Saturday, February 14, 2015

Significant Passages #4: Galatians 5:2-4


This one is for all of you out there who believe that God requires you to do good works or obey His law in order for you to earn salvation.  If you trust in the hope that somehow your good deeds outweigh your bad deeds (and also hope that God is satisfied with a record of 51% obedience!), please read this carefully.

In my last post we read that salvation comes by grace through faith--and that even faith itself is a gift from God.  What do we bring to the table as our part of the transaction?  Nothing but sin!

In the passage that I've chosen from Galatians today, the Apostle Paul is admonishing believers who had at first received salvation by grace through faith, but now they were trying to complete that salvation by what they thought were meritorious works of the law.  That is, certain Jews had taught them that they needed to become circumcised in order to remain in God's pleasure.
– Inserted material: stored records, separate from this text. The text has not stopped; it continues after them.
(* ===== verification/Client.v ===== *)
(** * The client of the store service

    client/store.go: single and batch calls over the streams of the store
    service.  gRPC is outside the repository: the class [StreamClient] has the
    calls the client makes on a stream, and [StreamSpec] what a connection that
    stays up does with them when a given handler serves it. *)

From S2P Require Import Prelude GoStrings Interfaces Adapters CoreRecord Validators LabelKey Metrics RoutingWorld RoutingLocal RoutingLocalSpec StoreCache Search StoreController.
From stdpp Require Import pretty.

Open Scope string_scope.
Open Scope list_scope.
Open Scope go_scope.

Arguments GetCid : simpl never.
Arguments MarshalOASF : simpl never.

(** ** Streams (grpc-go) *)

(** A bidirectional stream that sends [Req] and receives [Res]. *)
Class StreamClient (N Req Res : Type) := {
  Stream : Type;
  rpc_Open : M N (result Stream);
  stream_Send : Stream -> Req -> M N (result unit);
  stream_CloseSend : Stream -> M N (result unit);
  stream_Recv : Stream -> M N (result Res);
}.
Arguments Stream : clear implicits.
Arguments Stream N Req Res {_}.

Definition pretty_nat (i : nat) : string := pretty (Z.of_nat i).

Module client.

(** ** The calls *)

Section calls.
Context {N Req Res : Type} `{!StreamClient N Req Res}.

(** Opening a stream and sending one message over it. *)
Definition send_one (create send : string) (m : Req) : M N (result (Stream N Req Res)) :=
  let? stream := rpc_Open else err => ret (Err (Wrap create err)) in
  let? _u := stream_Send stream m else err => ret (Err (Wrap send err)) in
  let? _v := stream_CloseSend stream else err => ret (Err (Wrap "failed to close send stream: " err)) in
  ret (Ok stream).

(** The first message that comes back. *)
Definition receive_one (recv : string) (stream : Stream N Req Res) : M N (result Res) :=
  let? res := stream_Recv stream else err => ret (Err (Wrap recv err)) in
  ret (Ok res).

(** Sending and receiving many; [i] counts the messages. *)
Fixpoint send_all (send : string) (stream : Stream N Req Res) (i : nat) (l : list Req) : M N (result unit) :=
  match l with
  | [] => ret (Ok tt)
  | m :: l =>
      let? _u := stream_Send stream m
        else err => ret (Err (Wrap (send +:+ " " +:+ pretty_nat i +:+ ": ") err)) in
      send_all send stream (S i) l
  end.

Fixpoint receive_all (recv : string) (stream : Stream N Req Res) (i n : nat) : M N (result (list Res)) :=
  match n with
  | O => ret (Ok [])
  | S n =>
      let? res := stream_Recv stream
        else err => ret (Err (Wrap (recv +:+ " " +:+ pretty_nat i +:+ ": ") err)) in
      let? rest := receive_all recv stream (S i) n else err => ret (Err err) in
      ret (Ok (res :: rest))
  end.

Definition batch (create send recv : string) (l : list Req) : M N (result (list Res)) :=
  match l with
  | [] => ret (Ok [])
  | _ :: _ =>
      let? stream := rpc_Open else err => ret (Err (Wrap create err)) in
      let? _u := send_all send stream 0 l else err => ret (Err err) in
      let? _v := stream_CloseSend stream else err => ret (Err (Wrap "failed to close send stream: " err)) in
      receive_all recv stream 0 (length l)
  end.

End calls.

Section client.
Context {N : Type} `{!StreamClient N CoreRecord RecordRef} `{!StreamClient N RecordRef CoreRecord}
  `{!StreamClient N RecordRef RecordMeta} `{!StreamClient N RecordRef unit}.

Definition Push (record : CoreRecord) : M N (result RecordRef) :=
  let? stream := send_one "failed to create push stream: " "failed to send record: " record
    else err => ret (Err err) in
  receive_one "failed to receive record ref: " stream.

Definition Pull (recordRef : RecordRef) : M N (result CoreRecord) :=
  let? stream := send_one "failed to create pull stream: " "failed to send record ref: " recordRef
    else err => ret (Err err) in
  receive_one "failed to receive record: " stream.

Definition Lookup (recordRef : RecordRef) : M N (result RecordMeta) :=
  let? stream := send_one "failed to create lookup stream: " "failed to send record ref: " recordRef
    else err => ret (Err err) in
  receive_one "failed to receive record metadata: " stream.

(** Nothing is received. *)
Definition Delete (recordRef : RecordRef) : M N (result unit) :=
  let? _stream := send_one (Res := unit) "failed to create delete stream: " "failed to send record ref: " recordRef
    else err => ret (Err err) in
  ret (Ok tt).

Definition PushBatch (records : list CoreRecord) : M N (result (list RecordRef)) :=
  batch "failed to create push stream: " "failed to send record" "failed to receive record ref" records.

Definition PullBatch (recordRefs : list RecordRef) : M N (result (list CoreRecord)) :=
  batch "failed to create pull stream: " "failed to send record ref" "failed to receive record" recordRefs.

End client.

(** Referrers; [Req] and [Res] are the messages of the two services. *)
Section referrers.
Context {N PushReq PushRes PullReq PullRes : Type}
  `{!StreamClient N PushReq PushRes} `{!StreamClient N PullReq PullRes}.

(** The response is received and not looked at. *)
Definition PushReferrer (req : PushReq) : M N (result unit) :=
  let? stream := send_one (Res := PushRes) "failed to create push referrer stream: "
      "failed to send push referrer request: " req
    else err => ret (Err err) in
  let? _res := receive_one "failed to receive push referrer response: " stream
    else err => ret (Err err) in
  ret (Ok tt).

Definition PullReferrer (req : PullReq) : M N (result PullRes) :=
  let? stream := send_one "failed to create pull referrer stream: "
      "failed to send pull referrer request: " req
    else err => ret (Err err) in
  receive_one "failed to receive pull referrer response: " stream.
This "circumcision" was a shorthand way of saying that to continue in God's favor, they must obey the Old Testament law.  We don't stumble over that too much in America today, but we do stumble over other laws, of our own creating.  Our form of legalism takes shape kind of like this: "Don't drink, don't smoke, don't dance, don't chew, and don't hang out with them that do."  A thousand tiny laws to bow the backs of the ones who trust in their own righteousness, instead of that which is freely found in Jesus Christ.

And what's the purpose?  To earn by our own works a righteousness that makes God indebted to us.  This is perhaps a subtle point, but here it is nonetheless: We trust in a righteousness of our own efforts, in order to force the hand of God.  "I have fulfilled Your law; now You must let me enter Heaven."

That's a rather long preamble for this series, but finally we arrive at Galatians 5:

Indeed I, Paul, say to you that if you become circumcised, Christ will profit you nothing.  And I testify again to every man who becomes circumcised that he is a debtor to keep the whole law.  You have become estranged from Christ, you who attempt to be justified by law; you have fallen from grace.
 In trying to earn their own salvation, the Galatians found themselves in the position not of somebody to whom God owed a debt; instead, they find themselves in debt to a harsher master yet: the whole law!  In trying to earn their own favor before God, they found themselves fallen from the only place of favor that exists before God: His grace.

Please don't make this critical mistake; it's a matter of life and death.  Please don't let Christ "profit you nothing."  Jesus is the way--the only way--to Heaven.  Repent from your sin-stained acts of self-righteousness, and take upon you the perfect righteousness of Jesus that is the clothing of all the saints.  Don't try to hide your sins from the eyes of the Holy One; let Him take them from you and bear them Himself upon His Cross.